What the task asks: Once you have read the entries below, give them all again without any difference.

Source data
Lemma upd_bh_place x v f : upd_bh b f (at_place b x dir v s) = (Ret tt, at_place b (f x) dir v s).
Proof.
  rewrite (upd_bh_run b x f _ (place_bh x v)). f_equal.
  transitivity ((at_place b x dir v s) <| bufs := <[b := f x]> (<[b := x]> (bufs s)) |>); [reflexivity|].
  rewrite insert_insert_eq. reflexivity.
Qed.

Lemma upd_inode_place x v f : upd_inode dir f (at_place b x dir v s) = (Ret tt, at_place b x dir (f v) s).
Proof.
  rewrite (upd_inode_run dir v f _ (proj1 Hdir) (place_inode x v)). f_equal.
  transitivity ((at_place b x dir v s)
    <| inode_table := <[Z.to_nat dir := f v]> (<[Z.to_nat dir := v]> (inode_table s)) |>); [reflexivity|].
  rewrite list_insert_insert_eq. reflexivity.
Qed.

Lemma copy_name_place name nm de n x v :
  user_name s name nm -> 0 <= n ->
  for_each (seqZ 0 n) (fun i =>
    c ← (if i <? Z.of_nat (length nm) then get_fs_byte (name + i) else mret 0);
    upd_bh b (fun b => b <| b_data ::= set_de_name de i c |>)) (at_place b x dir v s) =
  (Ret tt, at_place b (x <| b_data ::= put_name de nm n |>) dir v s).
Proof.
  intros Hu Hn. pattern n. apply natlike_ind; [by destruct x| |done]. clear n Hn. intros n Hn IH.
  assert (forall {S A} (l : list A) x (f : A -> M S unit) t t1 t2,
    for_each l f t = (Ret tt, t1) -> f x t1 = (Ret tt, t2) -> for_each (l ++ [x]) f t = (Ret tt, t2)) as Hsnoc.
  { intros S A l. induction l as [|a l IHl]; intros y f t t1 t2 E1 E2.
    - injection E1 as ->. cbn. by mrun E2.
    - cbn [app for_each] in *. apply bind_inv in E1 as ([] & t' & E & E1). mrun E. by eapply IHl. }
  rewrite <- Z.add_1_r, seqZ_app by lia. eapply Hsnoc; [exact IH|]. cbn beta. rewrite Z.add_0_l.
  set (s1 := at_place b _ dir v s).
  assert ((if n <? Z.of_nat (length nm) then get_fs_byte (name + n) else mret 0) s1 = (Ret (nth (Z.to_nat n) nm 0), s1)) as Ec.
  { destruct (Z.ltb_spec n (Z.of_nat (length nm))) as [Hlt|Hge].
    - unfold get_fs_byte, gets. change (umem s1) with (umem s).
      pose proof (user_char s name nm (Z.to_nat n) Hu ltac:(lia)) as E. rewrite Z2Nat.id in E by lia.
      by rewrite (nth_lookup_Some _ _ _ _ E).
    - rewrite nth_overflow by lia. done. }
  mrun Ec. unfold s1. rewrite upd_bh_place. f_equal. f_equal.
  transitivity (x <| b_data := set_de_name de n (nth (Z.to_nat n) nm 0) (put_name de nm n (b_data x)) |>); [reflexivity|].
  rewrite <- put_name_succ by done. reflexivity.
Qed.
End Place.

Solution for this problem:
Lemma upd_bh_place x v f : upd_bh b f (at_place b x dir v s) = (Ret tt, at_place b (f x) dir v s).
Proof.
  rewrite (upd_bh_run b x f _ (place_bh x v)). f_equal.
  transitivity ((at_place b x dir v s) <| bufs := <[b := f x]> (<[b := x]> (bufs s)) |>); [reflexivity|].
  rewrite insert_insert_eq. reflexivity.
Qed.

Lemma upd_inode_place x v f : upd_inode dir f (at_place b x dir v s) = (Ret tt, at_place b x dir (f v) s).
Proof.
  rewrite (upd_inode_run dir v f _ (proj1 Hdir) (place_inode x v)). f_equal.
  transitivity ((at_place b x dir v s)
    <| inode_table := <[Z.to_nat dir := f v]> (<[Z.to_nat dir := v]> (inode_table s)) |>); [reflexivity|].
  rewrite list_insert_insert_eq. reflexivity.
Qed.

Lemma copy_name_place name nm de n x v :
  user_name s name nm -> 0 <= n ->
  for_each (seqZ 0 n) (fun i =>
    c ← (if i <? Z.of_nat (length nm) then get_fs_byte (name + i) else mret 0);
    upd_bh b (fun b => b <| b_data ::= set_de_name de i c |>)) (at_place b x dir v s) =
  (Ret tt, at_place b (x <| b_data ::= put_name de nm n |>) dir v s).
Proof.
  intros Hu Hn. pattern n. apply natlike_ind; [by destruct x| |done]. clear n Hn. intros n Hn IH.
  assert (forall {S A} (l : list A) x (f : A -> M S unit) t t1 t2,
    for_each l f t = (Ret tt, t1) -> f x t1 = (Ret tt, t2) -> for_each (l ++ [x]) f t = (Ret tt, t2)) as Hsnoc.
  { intros S A l. induction l as [|a l IHl]; intros y f t t1 t2 E1 E2.
    - injection E1 as ->. cbn. by mrun E2.
    - cbn [app for_each] in *. apply bind_inv in E1 as ([] & t' & E & E1). mrun E. by eapply IHl. }
  rewrite <- Z.add_1_r, seqZ_app by lia. eapply Hsnoc; [exact IH|]. cbn beta. rewrite Z.add_0_l.
  set (s1 := at_place b _ dir v s).
  assert ((if n <? Z.of_nat (length nm) then get_fs_byte (name + n) else mret 0) s1 = (Ret (nth (Z.to_nat n) nm 0), s1)) as Ec.
  { destruct (Z.ltb_spec n (Z.of_nat (length nm))) as [Hlt|Hge].
    - unfold get_fs_byte, gets. change (umem s1) with (umem s).
      pose proof (user_char s name nm (Z.to_nat n) Hu ltac:(lia)) as E. rewrite Z2Nat.id in E by lia.
      by rewrite (nth_lookup_Some _ _ _ _ E).
    - rewrite nth_overflow by lia. done. }
  mrun Ec. unfold s1. rewrite upd_bh_place. f_equal. f_equal.
  transitivity (x <| b_data := set_de_name de n (nth (Z.to_nat n) nm 0) (put_name de nm n (b_data x)) |>); [reflexivity|].
  rewrite <- put_name_succ by done. reflexivity.
Qed.
End Place.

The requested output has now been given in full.